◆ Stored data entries
= Beginning of Section =

(** * Singular value decomposition (svd.cpp): model and properties

    The C [double] is the IEEE 754 binary64 type, modelled by Rocq's primitive
    [float]: round to nearest even, every operation rounding to binary64,
    without extended precision or fused multiply-add.  C [int] indices are
    [Z].  Every access to an array is checked against its bounds, and an
    access outside them, which is undefined behaviour in C, is the error
    [OutOfBounds].  [quit], which prints a message and calls [exit(1)], is the
    error it reports.  Memory that [malloc] returns is modelled as zeroed; the
    functions write every entry of such a buffer before they read it.  The
    library functions [qsort] and [hypot] are parameters of the functions that
    call them. *)

From Stdlib Require Import ZArith Lia List Floats Permutation Bool.
From stdpp Require Import base list sorting.

Local Open Scope Z_scope.

(** ** Errors and the result monad *)

Inductive error : Set :=
| NonConvergence   (* quit("svd(): no convergence in %d iterations") *)
| InvalidSize      (* quit("alloc2d(): invalid size") *)
| AssertionFailed  (* assert(m > 0 && n > 0) *)
| OutOfBounds.     (* an access outside an array *)

Inductive res (T : Type) : Type :=
| Ok (x : T)
| Err (e : error).
Arguments Ok {T} x.
Arguments Err {T} e.

#[global] Instance res_ret : MRet res := λ T x, Ok x.
#[global] Instance res_bind : MBind res := λ T U f r,
  match r with Ok x => f x | Err e => Err e end.

(** ** Arrays *)

Abbreviation vec := (list float).
Abbreviation matrix := (list (list float)).

Definition rd {T} (a : list T) (i : Z) : res T :=
  if i <? 0 then Err OutOfBounds
  else match a !! Z.to_nat i with
       | Some x => Ok x
       | None => Err OutOfBounds
       end.

Definition wr {T} (a : list T) (i : Z) (x : T) : res (list T) :=
  if i <? 0 then Err OutOfBounds
  else if (Z.to_nat i <? length a)%nat then Ok (<[Z.to_nat i := x]> a)
       else Err OutOfBounds.

(** [M[r][c]] *)
Definition rd2 {T} (M : list (list T)) (r c : Z) : res T :=
  row ← rd M r; rd row c.

(** [M[r][c] = x] *)
Definition wr2 {T} (M : list (list T)) (r c : Z) (x : T) : res (list (list T)) :=
  row ← rd M r; row' ← wr row c x; wr M r row'.

(** ** Loops *)

(** [for (i = lo; i < hi; i++) body] *)
Fixpoint for_n {S} (cnt : nat) (i : Z) (body : Z → S → res S) (s : S) : res S :=
  match cnt with
  | O => Ok s
  | S cnt' => s' ← body i s; for_n cnt' (i + 1) body s'
  end.

Definition for_up {S} (lo hi : Z) (body : Z → S → res S) (s : S) : res S :=
  for_n (Z.to_nat (hi - lo)) lo body s.

(** [for (i = hi; i >= lo; i--) body] *)
Fixpoint ford_n {S} (cnt : nat) (i : Z) (body : Z → S → res S) (s : S) : res S :=
  match cnt with
  | O => Ok s
  | S cnt' => s' ← body i s; ford_n cnt' (i - 1) body s'
  end.

Definition for_down {S} (hi lo : Z) (body : Z → S → res S) (s : S) : res S :=
  ford_n (Z.to_nat (hi - lo + 1)) hi body s.

(** ** Allocation *)

(** [alloc2d(n1, n2, sizeof(double))]: [n2] rows of [n1] zeroed columns
    ([calloc]); quits on a non-positive size.  The memory is taken to be
    there: the two other exits of the source, [calloc] or [malloc] returning
    [NULL], are not part of this model, and the product [n1 * n2] is the
    mathematical one, where the source multiplies two [int]s.  What is proved
    of the callers is proved of their runs in which the allocations
    succeed. *)
Definition alloc2d (n1 n2 : Z) : res matrix :=
  if (n1 <=? 0) || (n2 <=? 0) then Err InvalidSize
  else Ok (replicate (Z.to_nat n2) (replicate (Z.to_nat n1) 0%float)).

(** [rows] rows of [cols] columns *)
Definition shapeb {T} (M : list (list T)) (rows cols : Z) : bool :=
  (length M =? Z.to_nat rows)%nat
  && forallb (λ row, (length row =? Z.to_nat cols)%nat) M.

(** [memcpy(&dst[0][0], &src[0][0], rows * cols * sizeof(double))] between two
    blocks laid out by [alloc2d] as [rows] rows of [cols] columns: all of
    [src] replaces all of [dst]. *)
Definition memcpy2d (dst src : matrix) (rows cols : Z) : res matrix :=
  if shapeb dst rows cols && shapeb src rows cols then Ok src
  else Err OutOfBounds.

(** [memcpy(dst, src, n * sizeof(double))]: the first [n] entries of [src]
    replace the first [n] entries of [dst]. *)
Definition memcpy1d {T} (dst src : list T) (n : Z) : res (list T) :=
  if (Z.to_nat n <=? length dst)%nat && (Z.to_nat n <=? length src)%nat
  then Ok (take (Z.to_nat n) src ++ drop (Z.to_nat n) dst)
  else Err OutOfBounds.

(** ** svd_invs *)

(** The buffers [svd_invs] works on: its four array arguments and its scratch
    copy [vtemp] of [V].  The caller passes four distinct buffers. *)
Record invs_state : Type := InvsState {
  i_AT : matrix;
  i_A : matrix;
  i_w : vec;
  i_V : matrix;
  i_vtemp : matrix
}.

Definition set_AT (st : invs_state) (x : matrix) : invs_state :=
  InvsState x (i_A st) (i_w st) (i_V st) (i_vtemp st).
Definition set_vtemp (st : invs_state) (x : matrix) : invs_state :=
  InvsState (i_AT st) (i_A st) (i_w st) (i_V st) x.

(** [vtemp[j][i] = V[j][i] / w[i]] *)
Definition invs_scale (i j : Z) (st : invs_state) : res invs_state :=
  v ← rd2 (i_V st) j i;
  wi ← rd (i_w st) i;
  vt ← wr2 (i_vtemp st) j i (v / wi)%float;
  Ok (set_vtemp st vt).

(** [AT[i][j] += vtemp[i][k] * A[j][k]] *)
Definition invs_acc (i j k : Z) (st : invs_state) : res invs_state :=
  a ← rd2 (i_AT st) i j;
  v ← rd2 (i_vtemp st) i k;
  u ← rd2 (i_A st) j k;
  at' ← wr2 (i_AT st) i j (a + v * u)%float;
  Ok (set_AT st at').

(** [AT[i][j] = 0.; for (k = 0; k < mnmin; ++k) AT[i][j] += ...] *)
Definition invs_entry (mnmin i j : Z) (st : invs_state) : res invs_state :=
  at' ← wr2 (i_AT st) i j 0%float;
  for_up 0 mnmin (invs_acc i j) (set_AT st at').

Definition svd_invs (AT A : matrix) (n m : Z) (w : vec) (V : matrix)
  : res invs_state :=
  vtemp ← alloc2d n n;
  vtemp ← memcpy2d vtemp V n n;
  let mnmin := if n <? m then n else m in
  let st := InvsState AT A w V vtemp in
  st ← for_up 0 mnmin (λ i, for_up 0 n (invs_scale i)) st;
  for_up 0 n (λ i, for_up 0 m (invs_entry mnmin i)) st.

(** ** sortvector and svd_sort *)

(** [#define SVD_NMAX 40], [#define SVD_EPS 4.0e-15] *)
Definition SVD_NMAX : Z := 40.
#[warnings="-inexact-float"] Definition SVD_EPS : float := 4.0e-15%float.

(** [typedef struct { double* v; int i; } indexedvalue;] The pointer [v] always
    points into the array being sorted; it is kept as the index of the entry
    it points to. *)
Record indexedvalue : Set := IV { iv_v : Z; iv_i : Z }.

(** [*p->v] for a pointer into [v] *)
Definition deref (v : vec) (p : Z) : float := default 0%float (v !! Z.to_nat p).

Definition cmp_iv (v : vec) (p1 p2 : indexedvalue) : Z :=
  let v1 := deref v (iv_v p1) in
  let v2 := deref v (iv_v p2) in
  if (v2 <? v1)%float then -1          (* v1 > v2 *)
  else if (v1 <? v2)%float then 1
  else 0.

(** The three buffers of a decomposition. *)
Record triad : Type := Triad { t_A : matrix; t_w : vec; t_V : matrix }.

Section Sorter.

(** The C library's [qsort(base, nmemb, size, compar)], as the function from
    the array before the call to the array after it. *)
Variable qsort :
  (indexedvalue → indexedvalue → Z) → list indexedvalue → list indexedvalue.

Definition sortvector (n : Z) (v : vec) (pos : list Z) : res (list Z) :=
  if n <=? 0 then Ok pos
  else
    iv ← for_up 0 n (λ i iv, wr iv i (IV i i)) (replicate (Z.to_nat n) (IV 0 0));
    let iv := qsort (cmp_iv v) iv in
    for_up 0 n (λ i pos, e ← rd iv i; wr pos i (iv_i e)) pos.
(** The inner loop. *)
Lemma add_unique_ids_Ok table l nodes nodes' :
  for_each (add_unique_id table) l nodes = Ok nodes' →
  NoDup l ∧ (∀ u, u ∈ l → nodes !! u = None) ∧
  ∀ u, nodes' !! u =
         if decide (u ∈ l) then Some (CatalogTable.replace_unique_id table u)
         else nodes !! u.
Proof.
  revert nodes. induction l as [|u0 l IH]; intros nodes.
  - intros [= <-]. split_and!; [constructor|set_solver|done].
  - rewrite for_each_cons.
    destruct (nodes !! u0) eqn:Hu0;
      [by rewrite add_unique_id_taken|rewrite add_unique_id_free by done].
    change (Ok ?a ≫= ?k) with (k a). cbv beta.
    intros (Hnd & Hfree & Hlook)%IH. split_and!.
    + apply NoDup_cons. split; [|done]. intros Hin.
      specialize (Hfree _ Hin). by rewrite lookup_insert_eq in Hfree.
    + intros u [->|Hin]%elem_of_cons; [done|].
      specialize (Hfree _ Hin).
      destruct (decide (u = u0)) as [->|Hne]; [done|].
      by rewrite lookup_insert_ne in Hfree.
    + intros u. rewrite Hlook. destruct (decide (u ∈ l)) as [Hin|Hin].
      * by rewrite decide_True by set_solver.
      * destruct (decide (u = u0)) as [->|Hne].
        -- rewrite decide_True by set_solver. by rewrite lookup_insert_eq.
        -- rewrite decide_False by set_solver. by rewrite lookup_insert_ne.
Qed.

Lemma add_unique_ids_total table l nodes :
  NoDup l → (∀ u, u ∈ l → nodes !! u = None) →
  ∃ nodes', for_each (add_unique_id table) l nodes = Ok nodes'.
Proof.
  intros Hnd. revert nodes.
  induction Hnd as [|u0 l Hu0 _ IH]; intros nodes Hfree; [by eexists|].
  rewrite for_each_cons, add_unique_id_free by set_solver.
  change (Ok ?a ≫= ?k) with (k a). cbv beta.
  apply IH. intros u Hin. rewrite lookup_insert_ne by set_solver.
  apply Hfree. set_solver.
Qed.

Lemma add_unique_ids_Raise table l nodes e :
  for_each (add_unique_id table) l nodes = Raise e →
  ∃ u, u ∈ l ∧ e = AmbiguousCatalogMatch u.
Proof.
  revert nodes. induction l as [|u0 l IH]; intros nodes; [done|].
  rewrite for_each_cons. destruct (nodes !! u0) eqn:Hu0.
  - rewrite add_unique_id_taken by done.
    intros [= <-]. exists u0. set_solver.
  - rewrite add_unique_id_free by done.
    change (Ok ?a ≫= ?k) with (k a). cbv beta.
    intros (u & ? & ?)%IH. exists u. set_solver.
Qed.

(** The outer loop. *)
Lemma add_tables_Ok tables nodes nodes' :
  for_each add_table' tables nodes = Ok nodes' →
  NoDup (tables ≫= ids) ∧ (∀ u, u ∈ tables ≫= ids → nodes !! u = None) ∧
  ∀ u table', nodes' !! u = Some table' ↔
    nodes !! u = Some table' ∨
    ∃ table, table ∈ tables ∧ u ∈ ids table ∧
             table' = CatalogTable.replace_unique_id table u.
Proof.
  revert nodes. induction tables as [|table tables IH]; intros nodes.
  - intros [= <-]. split_and!; [constructor|set_solver|].
    intros u table'. split; [auto|]. intros [?|(? & []%elem_of_nil & _)]. done.
  - rewrite for_each_cons, bind_cons.
    destruct (add_table' table nodes) as [nodes1|e] eqn:Hin; [|done].
    change (Ok ?a ≫= ?k) with (k a). cbv beta.
    intros (Hnd & Hfree & Hlook)%IH.
    apply add_unique_ids_Ok in Hin as (Hnd1 & Hfree1 & Hlook1).
    split_and!.
    + apply NoDup_app. split_and!; [done| |done].
      intros u Hu Hu'. specialize (Hfree _ Hu').
      rewrite Hlook1, decide_True in Hfree by done. done.
    + intros u [Hu|Hu]%elem_of_app; [auto|].
      specialize (Hfree _ Hu). rewrite Hlook1 in Hfree.
      by destruct (decide (u ∈ ids table)).
    + intros u table'. rewrite Hlook, Hlook1. split.
      * intros [Hu|(table2 & ? & ? & ?)].
        -- destruct (decide (u ∈ ids table)); [|auto].
           injection Hu as <-. right. exists table. set_solver.
        -- right. exists table2. set_solver.
      * intros [Hu|(table2 & [->|?]%elem_of_cons & Hu & ->)].
        -- left. rewrite decide_False; [done|].
           intros Hu'. specialize (Hfree1 _ Hu'). congruence.
        -- left. by rewrite decide_True.
        -- right. by exists table2.
Qed.

Lemma add_tables_total tables nodes :
  NoDup (tables ≫= ids) → (∀ u, u ∈ tables ≫= ids → nodes !! u = None) →
  ∃ nodes', for_each add_table' tables nodes = Ok nodes'.
Proof.
  revert nodes. induction tables as [|table tables IH]; intros nodes;
    [by eexists|].
  rewrite for_each_cons, bind_cons.
  intros (Hnd1 & Hdisj & Hnd)%NoDup_app Hfree.
  destruct (add_unique_ids_total table (ids table) nodes) as [nodes1 Hin];
    [done|set_solver|].
  fold (add_table' table nodes) in Hin. rewrite Hin.
  change (Ok ?a ≫= ?k) with (k a). cbv beta. apply IH; [done|].
  intros u Hu. apply add_unique_ids_Ok in Hin as (_ & _ & ->).
  rewrite decide_False; [set_solver|]. intros Hu'. by apply (Hdisj u).
Qed.

Lemma add_tables_Raise tables nodes e :
  for_each add_table' tables nodes = Raise e →
  ∃ u, u ∈ tables ≫= ids ∧ e = AmbiguousCatalogMatch u.
Proof.
  revert nodes. induction tables as [|table tables IH]; intros nodes;
    [done|].
  rewrite for_each_cons, bind_cons.
  destruct (add_table' table nodes) as [nodes1|e'] eqn:Hin.
  - change (Ok ?a ≫= ?k) with (k a). cbv beta.
    intros (u & ? & ?)%IH. exists u. set_solver.
  - intros [= <-]. apply add_unique_ids_Raise in Hin as (u & ? & ?).
    exists u. set_solver.
Qed.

= End of Section =

Of all the entries above, repeat only the lines from the line that has "it points to. *)" to the line that has "let v2 := deref v (iv_v p2) in", both lines included, exactly.

◆ Reply to the task
    it points to. *)
Record indexedvalue : Set := IV { iv_v : Z; iv_i : Z }.

(** [*p->v] for a pointer into [v] *)
Definition deref (v : vec) (p : Z) : float := default 0%float (v !! Z.to_nat p).

Definition cmp_iv (v : vec) (p1 p2 : indexedvalue) : Z :=
  let v1 := deref v (iv_v p1) in
  let v2 := deref v (iv_v p2) in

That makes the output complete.